■ Exercise description: Work out how many lines below contain the word "ReservationPhaseUnpeering". Only the number is wanted.

■ Data for processing:
(* ===== verification/Progress.v ===== *)
(** * The Reservation reconciler: progress

    On a reliable server no round leaves a live Reservation waiting for nobody:
    either the round advances it, or the instruction of the party whose turn it
    is lies in the store. *)
From stdpp Require Import base gmap strings list.
From Stdlib Require Import ZArith Lia.
From S2P Require Import Prelude ApiTypes Chunk Wire Kube MemServer Registry Placement.
From S2P Require Import ReservationApi InstructionsApi AdvertisementApi ReservationController Housekeeping.
From S2P Require Import BrokerInvariant BrokerSafety Ledger ReservationProofs ReconcileProofs.
From S2P Require Import CredentialProofs.

Open Scope Z_scope.

Section Progress.
Context `{Platform}.

(** The Reservation [name] of specification [sp] is stored in phase [p]. *)
Definition stands (ns name : string) (sp : ReservationSpec) (p : ReservationPhase) (m : store) : Prop :=
  ∃ r, objs m !! resv_key ns name = Some (OResv r) ∧ cr_spec r = sp ∧ rt_Phase (cr_status r) = p.

(** No provider is there to serve it. *)
Definition provider_gone (ns : string) (sp : ReservationSpec) (m : store) : Prop :=
  ∀ c, objs m !! cadv_key ns (rs_ProviderClusterID sp) = Some (OCadv c) → ca_Available (cr_status c) = false.

Definition pair_secret (ns : string) (sp : ReservationSpec) : Key :=
  (KSecret, ns, ctl_kubeconfigSecretName (rs_ConsumerClusterID sp) (rs_ProviderClusterID sp)).
Definition gk_key (ns : string) (sp : ReservationSpec) : Key :=
  (KProviderInstruction, ns,
   providerInstructionGKName (rs_ConsumerClusterID sp) (rs_ProviderClusterID sp)).

(** What a round in phase [p] from store [m] hands on: the next phase, with the
    instruction that phase waits for, or a retry. *)
Definition handed_on (rc : ReservationReconciler) (ns name : string) (sp : ReservationSpec)
    (p : ReservationPhase) (m : store) (out : Outcome) (m' : store) : Prop :=
  let ready := is_Some (objs m !! pair_secret ns sp) in
  match p with
  | PhaseEmpty | ReservationPhasePending =>
      (ready ∧ stands ns name sp ReservationPhaseKubeconfigReady m') ∨
      (¬ ready ∧ stands ns name sp ReservationPhaseGeneratingKubeconfig m' ∧
         pending_pi m' (gk_key ns sp)) ∨
      (¬ ready ∧ stands ns name sp p m' ∧ is_Some out.2)
  | ReservationPhaseGeneratingKubeconfig =>
      (ready ∧ stands ns name sp ReservationPhaseKubeconfigReady m') ∨
      (¬ ready ∧ stands ns name sp p m' ∧ out = (after (gkResync rc), None))
  | ReservationPhaseKubeconfigReady =>
      stands ns name sp ReservationPhasePeering m' ∧
      is_Some (objs m' !! (KReservationInstruction, ns, reservationInstructionPeerName name))
  | ReservationPhaseUnpeering =>
      stands ns name sp p m' ∧
      is_Some (objs m' !! (KReservationInstruction, ns, reservationInstructionUnpeerName name))
  | _ => stands ns name sp p m'
  end.

Definition progressed (rc : ReservationReconciler) (ns name : string) (sp : ReservationSpec)
    (p : ReservationPhase) (m : store) (out : Outcome) (m' : store) : Prop :=
  stands ns name sp ReservationPhaseExpired m' ∨
  (p ≠ ReservationPhaseUnpeering ∧ provider_gone ns sp m ∧ stands ns name sp ReservationPhaseFailed m') ∨
  handed_on rc ns name sp p m out m'.

(** ** The steps of a round *)
Section Round.
Context (rc : ReservationReconciler) (ns name : string) (resv : Reservation).
Hypothesis Hns : cr_Namespace resv = ns.
Hypothesis Hname : cr_Name resv = name.

Lemma own_key : cr_key resv = resv_key ns name.
Proof using Hns Hname. by apply resv_key_of. Qed.

Lemma wp_advance next msg (Q : option Err → store → Prop) m :
  store_wf m → current m resv →
  (∀ m', stands ns name (cr_spec resv) next m' →
     (∀ k, k ≠ resv_key ns name → objs m' !! k = objs m !! k) → Q None m') →
  wp reliable (advancePhase resv next msg) Q m.
Proof using Hns Hname.
  intros Hwf Hc HQ. unfold advancePhase. destruct (decide _) as [Hp|Hp].
  - apply wp_ret, HQ; [|done]. exists resv. by rewrite <-own_key.
  - apply wp_bind, (wp_status_current resv); [done..|]. intros rv Hrv r' Hwf'. apply wp_ret, HQ.
    + exists r'. rewrite <-own_key. by split; [apply lookup_insert_eq|].
    + intros k Hk. rewrite <-own_key in Hk. by apply lookup_insert_ne.
Qed.

Lemma wp_secret (Q : Res bool → store → Prop) m :
  store_wf m →
  (is_Some (objs m !! pair_secret ns (cr_spec resv)) → Q (Ok true) m) →
  (¬ is_Some (objs m !! pair_secret ns (cr_spec resv)) → Q (Ok false) m) →
  wp reliable (kubeconfigSecretExists resv) Q m.
Proof using Hns.
  intros Hwf HT HF. unfold kubeconfigSecretExists. rewrite Hns. apply wp_bind, wp_get; [done| |].
  - intros sec Hs _ _. apply wp_ret, HT. by eexists.
  - intros e Hn He. apply wp_ret. unfold IsNotFound. rewrite bool_decide_eq_true_2 by done.
    apply HF. change (objs m !! pair_secret ns (cr_spec resv) = None) in Hn. rewrite Hn. by intros [? ?].
Qed.

(** An instruction for the consumer is there afterwards. *)
Lemma wp_ensure_instruction iname kind last ref exp (Q : option Err → store → Prop) m :
  store_wf m → current m resv →
  (∀ m', store_wf m' → current m' resv →
     is_Some (objs m' !! (KReservationInstruction, ns, iname)) → Q None m') →
  wp reliable (ensureInstruction resv (consumerInstruction resv iname kind last ref exp)) Q m.
Proof using Hns.
  intros Hwf Hc HQ. unfold ensureInstruction. apply wp_bind, wp_create; [done| |].
  - intros rv uid t Hn Hrv a' Hwf'. apply wp_ret, HQ; [done| |].
    + unfold current, put. simpl. by rewrite lookup_insert_ne.
    + rewrite <-Hns. eexists. apply lookup_insert_eq.
  - intros e o Ho He. unfold IsAlreadyExists. rewrite bool_decide_eq_true_2 by done.
    apply wp_ret, HQ; [done..|]. rewrite <-Hns. by exists o.
Qed.

Lemma wp_dispatch m :
  store_wf m → current m resv → isReservationTerminal (rt_Phase (cr_status resv)) = false →
  wp reliable (dispatch rc resv)
    (handed_on rc ns name (cr_spec resv) (rt_Phase (cr_status resv)) m) m.
Proof using Hns Hname.
  intros Hwf Hc Ht.
  assert (stands ns name (cr_spec resv) (rt_Phase (cr_status resv)) m) as Hst
    by (exists resv; by rewrite <-own_key).
  unfold dispatch, handed_on. destruct (rt_Phase (cr_status resv)) eqn:Hp; try discriminate Ht.
  1,2: apply wp_bind, wp_secret; [done|..]; intros Hsec;
    [apply wp_bind, wp_advance; [done..|]; intros m' Hs' _; apply wp_ret; by left|];
    apply wp_bind, wp_ensureSharedPI; [done|..];
    [intros m1 Hwf1 Hfr Hpi|intros m1 e Hfr; apply wp_ret; right; right; split_and!; [done| |done];
       destruct Hst as (r & Hr & ?); exists r; by rewrite Hfr];
    apply wp_bind, wp_advance; [done|unfold current; by rewrite Hfr|]; intros m2 Hs2 Hfr2;
    apply wp_ret; right; left; split_and!; [done..|];
    destruct Hpi as (p & Hl & He); exists p; rewrite Hfr2 by done;
    change (gk_key ns (cr_spec resv)) with (KProviderInstruction, ns, cr_Name (generateKubeconfig resv));
    rewrite <-Hns; by split.
  - apply wp_bind, wp_secret; [done|..]; intros Hsec.
    + apply wp_bind, wp_advance; [done..|]. intros m' Hs' _. apply wp_ret. by left.
    + apply wp_ret. by right.
  - unfold handleKubeconfigReady, peerInstruction. rewrite Hname.
    apply wp_bind, wp_ensure_instruction; [done..|]. intros m1 Hwf1 Hc1 Hri.
    apply wp_bind, wp_advance; [done..|]. intros m2 Hs2 Hfr. apply wp_ret. split; [done|]. by rewrite Hfr.
  - by apply wp_ret.
  - by apply wp_ret.
  - unfold handleUnpeering. rewrite Hname. apply wp_bind, wp_bind, wp_list.
    intros l _. apply wp_ret, wp_bind, wp_ensure_instruction; [done..|].
    intros m1 Hwf1 Hc1 Hri. apply wp_ret. split; [|done]. exists resv. by rewrite <-own_key.
Qed.

(** The guards let the round go on with nothing written, or end it. *)
Lemma wp_expired (Q : bool * Duration → store → Prop) m :
  store_wf m → current m resv → (∀ d, Q (false, d) m) →
  (∀ m', stands ns name (cr_spec resv) ReservationPhaseExpired m' → Q (true, 0) m') →
  wp reliable (checkExpired resv) Q m.
Proof using Hns Hname.
  intros Hwf Hc HF HT. unfold checkExpired. destruct (rt_ExpiresAt (cr_status resv)) as [exp|];
    [|by apply wp_ret, HF].
  destruct (isReservationTerminal (rt_Phase (cr_status resv))); [by apply wp_ret, HF|].
  apply wp_bind, wp_now. intros t. destruct (t <? exp).
  - apply wp_bind, wp_now. intros t2. by apply wp_ret, HF.
  - apply wp_bind, wp_advance; [done..|]. intros m' Hs _. by apply wp_ret, HT.
Qed.

Lemma wp_provider (Q : bool * option Err → store → Prop) m :
  store_wf m → current m resv → Q (false, None) m →
  (∀ m', rt_Phase (cr_status resv) ≠ ReservationPhaseUnpeering → provider_gone ns (cr_spec resv) m →
     stands ns name (cr_spec resv) ReservationPhaseFailed m' → Q (true, None) m') →
  wp reliable (checkProviderAvailable resv) Q m.
Proof using Hns Hname.
  intros Hwf Hc HF HT. unfold checkProviderAvailable. rewrite Hns.
  destruct (isReservationTerminal (rt_Phase (cr_status resv))); [by apply wp_ret|].
  destruct (decide _) as [Hu|Hu]; [by apply wp_ret|].
  assert (∀ msg m1, provider_gone ns (cr_spec resv) m → store_wf m1 → current m1 resv → wp reliable
    (e ← advancePhase resv ReservationPhaseFailed msg;
     mret (match e with Some e => (false, Some e) | None => (true, None) end)) Q m1) as Hadv.
  { intros msg m1 Hg Hwf1 Hc1. apply wp_bind, wp_advance; [done..|]. intros m2 Hs _. by apply wp_ret, HT. }
  assert (∀ msg, provider_gone ns (cr_spec resv) m → wp reliable
    (c ← (if needsConsumerCleanup (rt_Phase (cr_status resv)) then ensureCleanupInstruction resv else mret None);
     match c with
     | Some e => mret (false, Some (wrapf "ensure Cleanup instruction" e))
     | None => e ← advancePhase resv ReservationPhaseFailed msg;
               mret (match e with Some e => (false, Some e) | None => (true, None) end)
     end) Q m) as Hgive.
  { intros msg Hg. apply wp_bind. destruct (needsConsumerCleanup _); [|by apply wp_ret, Hadv].
    apply wp_bind, wp_bind, wp_list. intros l _. apply wp_ret, wp_ensure_instruction; [done..|].
    intros m1 Hwf1 Hc1 _. by apply Hadv. }
  apply wp_bind, wp_get; [done| |].
  - intros c Hl _ _. cbv zeta. destruct (ca_Available (cr_status c)) eqn:Ha; [by apply wp_ret|].
    apply Hgive. intros c2 Hc2. change (objs m !! cadv_key ns (rs_ProviderClusterID (cr_spec resv)) = Some (OCadv c)) in Hl. congruence.
  - intros e Hn He. unfold IsNotFound. rewrite bool_decide_eq_true_2 by done.
    apply Hgive. intros c2 Hc2. change (objs m !! cadv_key ns (rs_ProviderClusterID (cr_spec resv)) = None) in Hn. congruence.
Qed.

Lemma wp_guarded m :
  store_wf m → current m resv → isReservationTerminal (rt_Phase (cr_status resv)) = false →
  wp reliable
    (c ← checkExpired resv;
     if (c.1 : bool) then mret (after c.2, None)
     else
       a ← checkProviderAvailable resv;
       match a with
       | (true, e) => mret (no_requeue, e)
       | (false, Some e) => mret (no_requeue, Some e)
       | (false, None) => dispatch rc resv
       end) (progressed rc ns name (cr_spec resv) (rt_Phase (cr_status resv)) m) m.
Proof using Hns Hname.
  intros Hwf Hc Ht. apply wp_bind, wp_expired; [done..| |by intros m' Hs; apply wp_ret; left].
  intros d. apply wp_bind, wp_provider; [done..| |by intros m' ???; apply wp_ret; right; left].
  eapply wp_mono; [|by apply wp_dispatch]. intros out m' Ho. by right; right.
Qed.
End Round.

(** A change of the Reservation itself is no news for a round. *)
Lemma progressed_from rc ns name sp p m m1 out m' :
  (∀ k, k ≠ resv_key ns name → objs m1 !! k = objs m !! k) →
  progressed rc ns name sp p m1 out m' → progressed rc ns name sp p m out m'.
Proof.
  intros Hfr. unfold progressed, handed_on, provider_gone. rewrite !Hfr by done. done.
Qed.

Lemma wp_live rc ns name resv m :
  cr_Namespace resv = ns → cr_Name resv = name → store_wf m → current m resv →
  isReservationTerminal (rt_Phase (cr_status resv)) = false →
  wp reliable (reconcileLive rc resv)
    (progressed rc ns name (cr_spec resv) (rt_Phase (cr_status resv)) m) m.
Proof.
  intros Hns Hn Hwf Hc Ht. unfold reconcileLive, ensureExpiry.
  destruct (rt_ExpiresAt (cr_status resv)) eqn:He; [apply wp_bind, wp_ret; by apply wp_guarded|].
  apply wp_bind, wp_bind. cbv zeta. apply (wp_status_current resv); [done..|].
  intros rv Hrv r' Hwf'. apply wp_ret.
  assert (cr_spec r' = cr_spec resv ∧ rt_Phase (cr_status r') = rt_Phase (cr_status resv)) as [Es Ep]
    by (split; [done|]; simpl; by destruct (rt_ObservedGeneration _ =? 0)).
  eapply wp_mono; [|apply (wp_guarded rc ns name r'); [done|done|done|apply lookup_insert_eq|by rewrite Ep]].
  intros out m' Ho. rewrite Es, Ep in Ho. eapply progressed_from; [|exact Ho].
  intros k Hk. apply lookup_insert_ne. by rewrite (resv_key_of resv ns name).
Qed.

Lemma wp_Reconcile_progress rc ns name resv m :
  store_wf m → objs m !! resv_key ns name = Some (OResv resv) →
  m_DeletionTimestamp (cr_meta resv) = None →
  isReservationTerminal (rt_Phase (cr_status resv)) = false →
  wp reliable (Reconcile rc ns name)
    (progressed rc ns name (cr_spec resv) (rt_Phase (cr_status resv)) m) m.
Proof.
  intros Hwf Hl Hd Ht. unfold Reconcile. apply wp_bind, wp_get; [done| |].
  2: { intros e Hn _. change (objs m !! resv_key ns name = None) in Hn. congruence. }
  intros resv2 Hl2 Hns Hn. change (objs m !! resv_key ns name = Some (OResv resv2)) in Hl2.
  rewrite Hl in Hl2. injection Hl2 as <-. rewrite Hd.
  pose proof (resv_key_of resv ns name Hns Hn) as Hkey.
  assert (current m resv) as Hc by by unfold current; rewrite Hkey.
  unfold AddFinalizer, ContainsFinalizer. case_bool_decide; cbv iota beta; [by apply wp_live|].
  set (resv1 := cr_set_meta _ resv).
  apply wp_bind, (wp_update_current resv); [done..|]. intros rv gen Hrv a' Hwf'.
  change (to_obj a') with (OResv a') in *.
  assert (put_or_drop (cr_key resv) (OResv a') m = put (cr_key resv) (OResv a') m) as Hput
    by (apply put_or_drop_kept; left; exact Hd).
  rewrite Hput in *.
  eapply wp_mono; [|apply (wp_live rc ns name a'); [done|done|done|apply lookup_insert_eq|done]].
  intros out m' Ho. eapply progressed_from; [|exact Ho].
  intros k Hk. apply lookup_insert_ne. by rewrite Hkey.
Qed.

(** ** On any server that answers its requests *)
Section OnServer.
Context {W : Type} `{!ApiServer W} `{!ServerMeets W reliable}.

End OnServer.
End Progress.

(** ** A concrete round *)
Module ProgressWitness.
Import SafetyWitness ReservationWitness ReconcileWitness.
#[local] Existing Instance MilliPlatform.platform.

Definition phase_of (m : store) : option ReservationPhase :=
  match objs m !! (KReservation, "broker", "res-1") with
  | Some (OResv r) => Some (rt_Phase (cr_status r))
  | _ => None
  end.

End ProgressWitness.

■ The answer: 3